Mais tout jeune le garçon doit aussi gérer ses envies de haut niveau. "Il a cette notion d'exigence, qui est parfois à la limite sur le plan affectif, mais qu'il a su canaliser depuis quelques années avec les matchs de Top 14. À l’époque des entretiens qu'on avait ensemble pendant son parcours de haut niveau, il pouvait se mettre à pleurer. Car il avait déjà cette exigence d'être international. La peur d'échouer produisait beaucoup d'émotions qui ressortaient à un moment donné. Il fallait simplement lui dire: prends le moment présent, chaque moment aura son émotion et prends le temps de te construire. Ça a toujours été un leader affectif. Il est le premier à aller voir les autres. Il est tout le temps en relation socialement avec les autres. Il était capable de connaître tous les joueurs, leurs problèmes, et il en a fait une énorme force."

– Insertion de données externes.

(** C1. [allocate_semaphore] returns the lowest free index: with [gi] the
    first group whose bitmap is not full and [p] the first clear bit of
    that bitmap, it sets the bit and returns [gi * 32 + p]; with every
    bitmap full it returns [-ENOSPC]. On the segment [setup_lock_shm]
    makes for 64 locks, 65 calls in a row return 0, 1, ..., 63 and then
    [-ENOSPC]. *)
Theorem allocate_semaphore_lowest_free :
  (forall (self : ctx) (shm : shm_struct_t) (m1 m2 : pthread_mutex_t),
     segment_ok shm ->
     take_mutex self (segment_lock shm) false = Returns (0, m1) ->
     release_mutex self m1 = Returns (0, m2) ->
     (forall gi g p,
        0 <= gi -> locks shm !! Z.to_nat gi = Some g ->
        (forall j g', 0 <= j < gi -> locks shm !! Z.to_nat j = Some g' ->
           bitmap g' = 0xFFFFFFFF) ->
        0 <= p < 32 -> Z.testbit (bitmap g) p = false ->
        (forall q, 0 <= q < p -> Z.testbit (bitmap g) q = true) ->
        allocate_semaphore self (Some shm)
        = Returns (gi * 32 + p,
                   Some (set_segment_lock
                           (set_bitmap shm gi (Z.lor (bitmap g) (2 ^ p))) m2)))
     /\ ((forall g, In g (locks shm) -> bitmap g = 0xFFFFFFFF) ->
         allocate_semaphore self (Some shm)
         = Returns (-1 * ENOSPC, Some (set_segment_lock shm m2))))
  /\ (forall self : ctx,
        allocate_repeatedly self 65
          (returned (setup_lock_shm linux_x86_64 willing_os
                       (Some "/libpod_lock") 64 (Some 0)))
        = (Z.of_nat <$> seq 0 64) ++ [-1 * ENOSPC]).
Proof.
  split.
  - intros self shm m1 m2 Hok Htake Hrel. split.
    + intros gi g p. now apply (allocate_semaphore_lowest self shm m1 m2).
    + now apply (allocate_semaphore_exhausted self shm m1 m2).
  - intros self.
    change (returned (setup_lock_shm linux_x86_64 willing_os
                        (Some "/libpod_lock") 64 (Some 0)))
      with (Some (fresh_segment 2)).
    rewrite allocate_repeatedly_context by reflexivity.
    vm_compute. reflexivity.
Qed.

Lemma allocate_semaphore_lowest_free_witness :
  allocate_semaphore 1%nat (Some partly_allocated_segment)
  = Returns (35, Some (set_bitmap partly_allocated_segment 1 15))
  /\ allocate_semaphore 1%nat (Some full_segment)
     = Returns (-1 * ENOSPC, Some full_segment).
Proof.
  destruct allocate_semaphore_lowest_free as [Hlowest _].
  split.
  - destruct (Hlowest 1%nat partly_allocated_segment
                {| state := LockedConsistent 1%nat; pending := [] |}
                mutex_initial
                ltac:(segment_ok_by_evaluation) eq_refl eq_refl) as [Hfound _].
    apply (Hfound 1 {| bitmap := 7;
                       group_locks := replicate 32 mutex_initial |} 3).
    + lia.
    + reflexivity.
    + intros j g' Hj. replace j with 0 by lia. intros [= <-]. reflexivity.
    + lia.
    + reflexivity.
    + intros q Hq.
      assert (q = 0 \/ q = 1 \/ q = 2) as [->|[->| ->]] by lia; reflexivity.
  - destruct (Hlowest 1%nat full_segment
                {| state := LockedConsistent 1%nat; pending := [] |}
                mutex_initial
                ltac:(segment_ok_by_evaluation) eq_refl eq_refl) as [_ Hfull].
    apply Hfull. intros g [<-|[<-|[]]]; reflexivity.
Defined.

(** ** Return codes of the lock primitive are not negative *)

Lemma platform_call_nonneg act :
  (forall s rc s', act s = Returns (rc, s') -> 0 <= rc) ->
  answers_nonneg (fun mutex => platform_call mutex act).
Proof.
  intros Hact [s q] rc mutex'. unfold platform_call. cbn [pending state].
  destruct q as [|[e|] rest].
  - destruct (act s) as [[r s']| |] eqn:Ha; cbn; try discriminate.
    intros [= <- _]. eauto.
  - intros [= <- _]. lia.
  - destruct (act s) as [[r s']| |] eqn:Ha; cbn; try discriminate.
    intros [= <- _]. eauto.
Qed.

Lemma lock_nonneg self : answers_nonneg (pthread_mutex_lock self).
Proof.
  apply platform_call_nonneg. intros [] rc s'; intros [= <- _]; unfold
    EOWNERDEAD, ENOTRECOVERABLE; lia.
Qed.

Lemma trylock_nonneg self : answers_nonneg (pthread_mutex_trylock self).
Proof.
  apply platform_call_nonneg. intros [] rc s'; intros [= <- _]; unfold
    EBUSY, EOWNERDEAD, ENOTRECOVERABLE; lia.
Qed.

Lemma consistent_nonneg self : answers_nonneg (pthread_mutex_consistent self).
Proof.
  apply platform_call_nonneg.
  intros [] rc s'; try case_decide; intros [= <- _]; unfold EINVAL; lia.
Qed.

Lemma unlock_nonneg self : answers_nonneg (pthread_mutex_unlock self).
Proof.
  apply platform_call_nonneg.
  intros [] rc s'; try case_decide; intros [= <- _]; unfold EPERM; lia.
Qed.

Lemma do_while_EAGAIN_nonneg call :
  answers_nonneg call -> answers_nonneg (do_while_EAGAIN call).
Proof.
  intros Hcall mutex. unfold do_while_EAGAIN.
  generalize (S (length (pending mutex))) as rounds. intros rounds.
  revert mutex. induction rounds as [|rounds IH]; intros mutex rc mutex';
    cbn [do_while_EAGAIN_rounds]; [discriminate|].
  destruct (call mutex) as [[r m]| |] eqn:Hc; cbn [mbind outcome_bind];
    try discriminate.
  destruct (r =? EAGAIN); [apply IH|]. intros [= <- _]. eauto.
Qed.

Lemma take_mutex_nonneg self mutex trylock rc mutex' :
  take_mutex self mutex trylock = Returns (rc, mutex') -> 0 <= rc.
Proof.
  unfold take_mutex. intros H.
  destruct trylock; cbn [negb] in H.
  - destruct (do_while_EAGAIN (pthread_mutex_trylock self) mutex)
      as [[r m]| |] eqn:Hd; cbn [mbind outcome_bind] in H; try discriminate.
    apply (do_while_EAGAIN_nonneg _ (trylock_nonneg self)) in Hd.
    destruct (r =? EOWNERDEAD).
    + destruct (pthread_mutex_consistent self m) as [[r' m']| |] eqn:Hc;
        cbn [mbind outcome_bind] in H; try discriminate.
      apply consistent_nonneg in Hc.
      destruct (negb (r' =? 0)); injection H as <- _; lia.
    + destruct (negb (r =? 0)); injection H as <- _; lia.
  - destruct (do_while_EAGAIN (pthread_mutex_lock self) mutex)
      as [[r m]| |] eqn:Hd; cbn [mbind outcome_bind] in H; try discriminate.
    apply (do_while_EAGAIN_nonneg _ (lock_nonneg self)) in Hd.
    destruct (r =? EOWNERDEAD).
    + destruct (pthread_mutex_consistent self m) as [[r' m']| |] eqn:Hc;
        cbn [mbind outcome_bind] in H; try discriminate.
      apply consistent_nonneg in Hc.
      destruct (negb (r' =? 0)); injection H as <- _; lia.
    + destruct (negb (r =? 0)); injection H as <- _; lia.
Qed.

Lemma release_mutex_nonneg self mutex rc mutex' :
  release_mutex self mutex = Returns (rc, mutex') -> 0 <= rc.
Proof.
  unfold release_mutex. intros H.
  destruct (do_while_EAGAIN (pthread_mutex_unlock self) mutex)
    as [[r m]| |] eqn:Hd; cbn [mbind outcome_bind] in H; try discriminate.
  apply (do_while_EAGAIN_nonneg _ (unlock_nonneg self)) in Hd.
  destruct (negb (r =? 0)); injection H as <- _; lia.
Qed.

(** ** The allocation operations as critical sections *)

Lemma bit_mask_pow2 j : 0 <= j < 32 -> bit_mask j = 2 ^ j.
Proof.
  intros Hj. unfold bit_mask. rewrite Z.shiftl_1_l. now apply uint32_pow2.
Qed.

Lemma group_index_checked shm i :
  segment_ok shm -> 0 <= i < num_locks shm ->
  (i / BITMAP_SIZE >=? num_bitmaps shm) = false.
Proof.
  intros Hok Hi. destruct (valid_index_split shm i Hok Hi) as [Hg _].
  rewrite Z.geb_leb. apply Z.leb_gt. lia.
Qed.

Lemma segment_lock_set_bitmap shm gi b :
  segment_lock (set_bitmap shm gi b) = segment_lock shm.
Proof. unfold set_bitmap. now destruct (locks shm !! Z.to_nat gi). Qed.

Lemma allocate_semaphore_guarded self shm :
  segment_ok shm ->
  allocate_semaphore self (Some shm)
  = guarded_update self shm
      (allocation_found (num_bitmaps shm) (locks shm)).1
      (allocation_found (num_bitmaps shm) (locks shm)).2.
Proof.
  intros Hok. unfold allocate_semaphore, guarded_update, allocation_found.
  destruct (take_mutex self (segment_lock shm) false) as [[rc m]| |];
    cbn [mbind outcome_bind]; [|reflexivity..].
  destruct (negb (rc =? 0)); [reflexivity|].
  rewrite allocate_scan_search. cbn [locks num_bitmaps set_segment_lock].
  pose proof (first_free_spec (locks shm) (ok_groups shm Hok)
                (Z.to_nat (num_bitmaps shm)) 0) as Hspec.
  pose proof (ok_length shm Hok) as Hlen.
  destruct (first_free _ 0 (locks shm)) as [[[[[gi g] t] p]|]| |];
    cbn [mbind outcome_bind fst snd apply_change]; try reflexivity.
  - contradiction.
  - exfalso. apply Hspec. lia.
Qed.

Lemma allocate_given_semaphore_guarded self shm i g :
  segment_ok shm -> 0 <= i < num_locks shm ->
  locks shm !! Z.to_nat (i / BITMAP_SIZE) = Some g ->
  allocate_given_semaphore self (Some shm) i
  = if Z.testbit (bitmap g) (i mod BITMAP_SIZE)
    then guarded_update self shm None (-1 * EEXIST)
    else guarded_update self shm
           (Some (i / BITMAP_SIZE, Z.lor (bitmap g) (2 ^ (i mod BITMAP_SIZE))))
           0.
Proof.
  intros Hok Hi Hg. destruct (valid_index_split shm i Hok Hi) as [Hgi Hj].
  unfold allocate_given_semaphore, guarded_update. cbv zeta.
  rewrite index_checked, group_index_checked by (assumption || lia).
  rewrite bit_mask_pow2 by lia.
  destruct (take_mutex self (segment_lock shm) false) as [[rc m]| |];
    cbn [mbind outcome_bind]; [|now destruct (Z.testbit _ _)..].
  destruct (negb (rc =? 0)); [now destruct (Z.testbit _ _)|].
  cbn [locks set_segment_lock].
  rewrite (array_get_lookup _ _ g) by (lia || assumption).
  cbn [mbind outcome_bind]. rewrite land_pow2 by lia.
  assert (Hpow : (2 ^ (i mod BITMAP_SIZE) =? 0) = false)
    by (apply Z.eqb_neq, pow2_nonzero; lia).
  unfold release_and_return.
  destruct (Z.testbit (bitmap g) (i mod BITMAP_SIZE));
    rewrite ?Hpow; cbn [negb Z.eqb apply_change mbind outcome_bind];
    rewrite ?segment_lock_set_bitmap; cbn [segment_lock set_segment_lock];
    (destruct (release_mutex self m) as [[rc2 m2]| |];
     cbn [mbind outcome_bind]; [now destruct (negb (rc2 =? 0))|reflexivity..]).
Qed.

Lemma deallocate_semaphore_guarded self shm i g :
  segment_ok shm -> 0 <= i < num_locks shm ->
  locks shm !! Z.to_nat (i / BITMAP_SIZE) = Some g ->
  deallocate_semaphore self (Some shm) i
  = if Z.testbit (bitmap g) (i mod BITMAP_SIZE)
    then guarded_update self shm
           (Some (i / BITMAP_SIZE,
                  Z.land (bitmap g)
                    (uint32 (Z.lnot (2 ^ (i mod BITMAP_SIZE))))))
           0
    else guarded_update self shm None (-1 * ENOENT).
Proof.
  intros Hok Hi Hg. destruct (valid_index_split shm i Hok Hi) as [Hgi Hj].
  unfold deallocate_semaphore, guarded_update. cbv zeta.
  rewrite index_checked, group_index_checked by (assumption || lia).
  rewrite bit_mask_pow2 by lia.
  destruct (take_mutex self (segment_lock shm) false) as [[rc m]| |];
    cbn [mbind outcome_bind]; [|now destruct (Z.testbit _ _)..].
  destruct (negb (rc =? 0)); [now destruct (Z.testbit _ _)|].
  cbn [locks set_segment_lock].
  rewrite (array_get_lookup _ _ g) by (lia || assumption).
  cbn [mbind outcome_bind]. rewrite land_pow2 by lia.
  assert (Hpow : (2 ^ (i mod BITMAP_SIZE) =? 0) = false)
    by (apply Z.eqb_neq, pow2_nonzero; lia).
  unfold release_and_return.
  destruct (Z.testbit (bitmap g) (i mod BITMAP_SIZE));
    rewrite ?Hpow; cbn [negb Z.eqb apply_change mbind outcome_bind];
    rewrite ?segment_lock_set_bitmap; cbn [segment_lock set_segment_lock];
    (destruct (release_mutex self m) as [[rc2 m2]| |];
     cbn [mbind outcome_bind]; [now destruct (negb (rc2 =? 0))|reflexivity..]).
Qed.

Lemma apply_change_set_segment_lock shm m change :
  apply_change (set_segment_lock shm m) change
  = set_segment_lock (apply_change shm change) m.
Proof.
  destruct change as [[gi b]|]; [apply set_bitmap_set_segment_lock|reflexivity].
Qed.

(** The critical section when the lock calls succeed. *)
Lemma guarded_update_ok self shm change r m1 m2 :
  take_mutex self (segment_lock shm) false = Returns (0, m1) ->
  release_mutex self m1 = Returns (0, m2) ->
  guarded_update self shm change r
  = Returns (r, Some (set_segment_lock (apply_change shm change) m2)).
Proof.
  intros Htake Hrel. unfold guarded_update. rewrite Htake.
  cbn [mbind outcome_bind Z.eqb negb].
  rewrite apply_change_set_segment_lock.
  erewrite release_and_return_ok by exact Hrel. reflexivity.
Qed.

L’étendard du rugby breton 

Fier de ses racines, Nolann Le Garrec garde un lien profond avec son club à qui il rend visite dès qu’il le peut. Pour Jean-Noël Spitzer, nul doute que l’arrivée d’un joueur breton au plus haut niveau est une nouvelle étape pour l’ovalie dans le grand ouest.

"Nous avions déjà eu Arthur Coville champion du monde, capitaine des U20 en équipe de France, et la semaine passée trois joueurs vannetais évoluaient dans cette même équipe. Le développement du rugby dans notre territoire passe par cette popularité médiatique mais il faut réussir à élever le niveau moyen du rugby dans l’ouest." Sur les six dernières années, dix joueurs venus de Bretagne ont été sélectionnés dans les différentes équipes de France jeunes. Une évolution marquante.

La réussite de Nolann Le Garrec vient donc récompenser les efforts des dirigeants. Une vraie satisfaction pour Martin Michel, directeur général du club: "Nolann est un petit peu un cas à part, c’est notre cocorico breton! Mais de voir aujourd'hui des jeunes bretons évoluer au plus haut niveau c'est une vraie fierté parce que ça découle d'un travail très long de conviction. Il faut du temps, il faut travailler beaucoup, mais ça nous fait comprendre qu'on peut aussi y arriver et que tout Breton peut accéder au plus haut niveau."

Il reste une étape à franchir: l’accès au Top 14. Vannes, premier du classement de ProD2, peine un peu après avoir surclassé tous ses adversaires en première partie de championnat. Avec un budget de 13 millions d’euros et un stade de la Rabine qui joue souvent à guichets fermés (11.500 places), le RC Vannes est prêt pour aller faire un tour à l’étage supérieur. Mais la concurrence est rude pour monter dans l’ascenseur.

"On va monter en Top 14, c’est sûr, sourit Wilfrid Lahaye, mais je ne peux pas vous dire quand!" Une expérience que mériterait le club et la Bretagne. "Si on devait monter tant mieux, renchérit Martin Michel, ça permettrait de continuer à développer le club. Mais ce n’est pas une fin en soi, l’objectif c’est de stabiliser un club breton au plus haut-niveau."

Et dans une quinzaine d’années pourquoi ne pas retrouver Nolann Le Garrec sous les couleurs bleu et blanche pour une fin de carrière en Top 14. Ce rugby-fiction siérait bien à Jean-Noël Spitzer: "Je préfèrerais ça à le voir joueur contre nous!" Mais pour le moment Nolann Le Garrec a 21 ans et bien du rugby devant lui.